Os promotores pedem à Justiça que, em decisão liminar, obrigue o Município de Jacobina a dar início, no prazo de cinco dias, ao restabelecimento do volume de atendimentos ambulatoriais e internações hospitalares realizado na cidade pelo SUS em 2012 segundo registros do Datasus, como também do número de 183 leitos; a apresentar, dentro de 30 dias, o primeiro relatório sobre as atividades de restabelecimento; e dentro de 90 dias comprovar o restabelecimento em volume “idêntico” à média trimestral de atendimentos observada em 2012.
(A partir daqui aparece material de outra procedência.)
Lemma preserves_get : preserves R get.
Proof. intros w. apply R_refl. Qed.

Lemma preserves_bind {A B} (c : M World A) (k : A -> M World B) :
  preserves R c -> (forall a, preserves R (k a)) -> preserves R (bind c k).
Proof.
  intros Hc Hk w. unfold bind. specialize (Hc w).
  destruct (c w) as [[a|e] w1]; simpl in *; [|exact Hc].
  apply R_trans with w1; [exact Hc | apply Hk].
Qed.

Lemma preserves_try_except {A} (c : M World A) (h : exn -> M World A) :
  preserves R c -> (forall e, preserves R (h e)) ->
  preserves R (try_except c h).
Proof.
  intros Hc Hh w. unfold try_except. specialize (Hc w).
  destruct (c w) as [[a|e] w1]; simpl in *; [exact Hc|].
  apply R_trans with w1; [exact Hc | apply Hh].
Qed.

Lemma preserves_for_each {A} (l : list A) (body : A -> M World unit) :
  (forall x, preserves R (body x)) -> preserves R (for_each l body).
Proof.
  intros Hbody. induction l as [|x l IH]; simpl.
  - apply preserves_ret.
  - apply preserves_bind; [apply Hbody | intros _; exact IH].
Qed.

(** A relation that the recording of a request and the assignment of a
    registry respect is kept by the whole of [loadDevices]. *)
Hypothesis R_record : forall w rq, R w (record rq w).
Hypothesis R_groups : forall w gs, R w (with_bridge (bridge_with_groups gs) w).
Hypothesis R_lights : forall w ls, R w (with_bridge (bridge_with_lights ls) w).
Hypothesis R_scenes : forall w ss, R w (with_bridge (bridge_with_scenes ss) w).

Lemma preserves_sendAuthRequest
    (transport : list Request -> Request -> option Response)
    (url : string) (data : option Json) (method : string) :
  preserves R (Bridge_sendAuthRequest transport url data method false).
Proof. intros w. rewrite sendAuthRequest_run. apply R_record. Qed.

Lemma preserves_load_scene {lower : string -> string} {int : string -> Result Z}
    (item : string * SceneData) :
  preserves R (load_scene lower int item).
Proof.
  unfold load_scene. apply preserves_bind.
  { intros w. apply (R_scenes w). }
  intros _. destruct (String.eqb (sd_type (snd item)) "GroupScene").
  - unfold link_group_scene. destruct (sd_group (snd item)).
    + apply preserves_bind; [apply preserves_lift_result | intros groupId].
      apply preserves_bind; [apply preserves_get | intros w].
      destruct (Bridge_group (bridge w) groupId "") as [g|[]];
        first [ intros w'; apply (R_groups w') | apply preserves_ret
              | apply preserves_raise ].
    + apply preserves_raise.
  - destruct (String.eqb (sd_type (snd item)) "LightScene"
              && negb (String.eqb (sd_name (snd item)) "Last on state")).
    + apply preserves_for_each. intros s. unfold link_light_scene.
      apply preserves_bind; [apply preserves_lift_result | intros lightId].
      apply preserves_bind; [apply preserves_get | intros w].
      destruct (Bridge_light (bridge w) lightId "") as [l|[]];
        first [ intros w'; apply (R_lights w') | apply preserves_ret
              | apply preserves_raise ].
    + apply preserves_ret.
Qed.
(** * fts: an inverted index with AND search

    A shallow embedding of [fts.go] and the properties of its index
    construction ([index.add]), sorted-list [intersection], [index.search]
    and of the control flow of [main].

    Modelling conventions.
    - A Go [[]int] is a [slice]: either the [Nil] slice or an allocated
      slice holding its elements.  The distinction is kept because the
      source tests [ids != nil] and [r == nil].  Document ids are Go [int]s;
      they are only compared and copied, so they are modelled in [Z].
    - Slices are modelled by value (their contents); capacities and the
      sharing of backing arrays are outside the model.  Posting lists made
      by [add] or by a decoder each own their array.
    - A Go run-time panic (indexing an empty slice) is the result [None].
    - [index] is a [map[string][]int]: a [gmap string slice].
    - Text is a [string]; one character of the model stands for one rune of
      the Go string.  The Unicode classes, the case mapping and the Snowball
      stemmer come from libraries outside the repository and are parameters
      of the development. *)

From Stdlib Require Import ZArith Ascii String.
From stdpp Require Import gmap strings list fin_maps sorting.

Local Open Scope Z_scope.

(** ** Slices of ints *)

Inductive slice :=
  | Nil
  | Slice (elts : list Z).

#[global] Instance slice_eq_dec : EqDecision slice.
Proof. solve_decision. Defined.

#[global] Instance slice_inhabited : Inhabited slice := populate Nil.

(** The elements of a slice; [len(s)] is the length of this list. *)
Definition elems (s : slice) : list Z :=
  match s with
  | Nil => []
  | Slice l => l
  end.

(** [append(s, x)]: always an allocated slice. *)
Definition append (s : slice) (x : Z) : slice := Slice (elems s ++ [x]).

(** [s == nil] *)
Definition is_nil (s : slice) : bool :=
  match s with
  | Nil => true
  | Slice _ => false
  end.

(** [s[len(s)-1]]; [None] is the index-out-of-range panic. *)
Definition last_elem (s : slice) : option Z := last (elems s).

(** ** Documents *)

Record document := {
  Title : string;
  URL : string;
  Text : string;
  URLSHA1 : list Z;
  ID : Z
}.

(** ** The index type: [type index map[string][]int] *)

Abbreviation index := (gmap string slice).

(** [idx[token]] without the comma-ok form: the zero value [Nil] for an
    absent key. *)
Definition map_get (idx : index) (token : string) : slice :=
  default Nil (idx !! token).

(** ** [intersection] *)

(** The two-pointer loop.  The arguments are the parts of [a] and [b] from
    the positions [i] and [j] on; the result lists the values appended to
    [r] from there to the end of the loop. *)
Fixpoint intersection_from (a : list Z) : list Z → list Z :=
  fix scan_b (b : list Z) : list Z :=
    match a, b with
    | x :: a', y :: b' =>
        if x <? y then intersection_from a' b
        else if x >? y then scan_b b'
        else x :: intersection_from a' b'
    | _, _ => []
    end.

(** [r := make([]int, 0, maxLen)] is allocated, so the result is never
    [Nil]. *)
Definition intersection (a b : slice) : slice :=
  Slice (intersection_from (elems a) (elems b)).

(** ** [stopwords] *)

Definition stopwords : gset string :=
  list_to_set
    ["a"; "and"; "be"; "have"; "i"; "in"; "of"; "that"; "the"; "to"]%string.

(** [strings.FieldsFunc]: the maximal runs of characters that do not satisfy
    [f].  [cur] is the run being read, in reverse. *)
Definition flush_field (cur : list ascii) : list string :=
  match cur with
  | [] => []
  | _ => [string_of_list_ascii (rev cur)]
  end.

Fixpoint fields_loop (f : ascii → bool) (s : string) (cur : list ascii)
  : list string :=
  match s with
  | EmptyString => flush_field cur
  | String c s' =>
      if f c then flush_field cur ++ fields_loop f s' []
      else fields_loop f s' (c :: cur)
  end.

Definition FieldsFunc (s : string) (f : ascii → bool) : list string :=
  fields_loop f s [].

(** [strings.ToLower], given the lower-case mapping of one character. *)
Fixpoint ToLower (lower : ascii → ascii) (s : string) : string :=
  match s with
  | EmptyString => EmptyString
  | String c s' => String (lower c) (ToLower lower s')
  end.

(** ** The environment of [main]

    [main] calls the operating system, the gob codec and the corpus decoders.
    A [world] fixes what each of these calls answers in one run. *)

Inductive stat_result :=
  | StatOk          (* [err == nil]: the path exists *)
  | StatNotExist    (* [os.IsNotExist(err)] *)
  | StatError.      (* any other error *)

(** What reading the corpus file gives: one of the three errors that
    [loadDocuments] returns, or the documents that the XML decoder
    produced. *)
Inductive corpus_read :=
  | OpenFailed
  | GzipFailed
  | XmlFailed
  | Decoded (docs : list document).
Em relação à Associação, os promotores solicitam que ela seja obrigada a prestar os serviços, sendo remunerada conforme o volume dos atendimentos efetivamente prestados. Eles pedem ainda que, em caso de descumprimento, a Justiça decrete intervenção no Fundo Municipal de Saúde e na Associação, além de multa diária de R$ 1 mil aos réus e a seus gestores.


Disputa política

Segundo a ação, a AJA era responsável pela gestão do hospital desde 2010, quando a então prefeita de Jacobina Valdice Castro Vieira da Silva celebrou o contrato com a entidade sem fins lucrativos, cujo diretor foi, até meados do ano passado, o marido dela.

O atual prefeito Rui Rei Matos Macedo tomou posse em 1º de janeiro de 2013, dois dias antes do término previsto para o contrato, e decretou imediatamente a rescisão de todos os contratos que ainda se encontravam em vigor, alegando que foi constatado um caos administrativo de responsabilidade da gestão anterior.

Com a rescisão do contrato, a Associação deixou de receber a verba de R$ 350 mil mensais para prestar os serviços e recusou-se a firmar novo contrato proposto pela prefeitura, no valor de R$ 180 mil mensais, sob a alegação de que o montante inviabilizaria a prestação do serviço.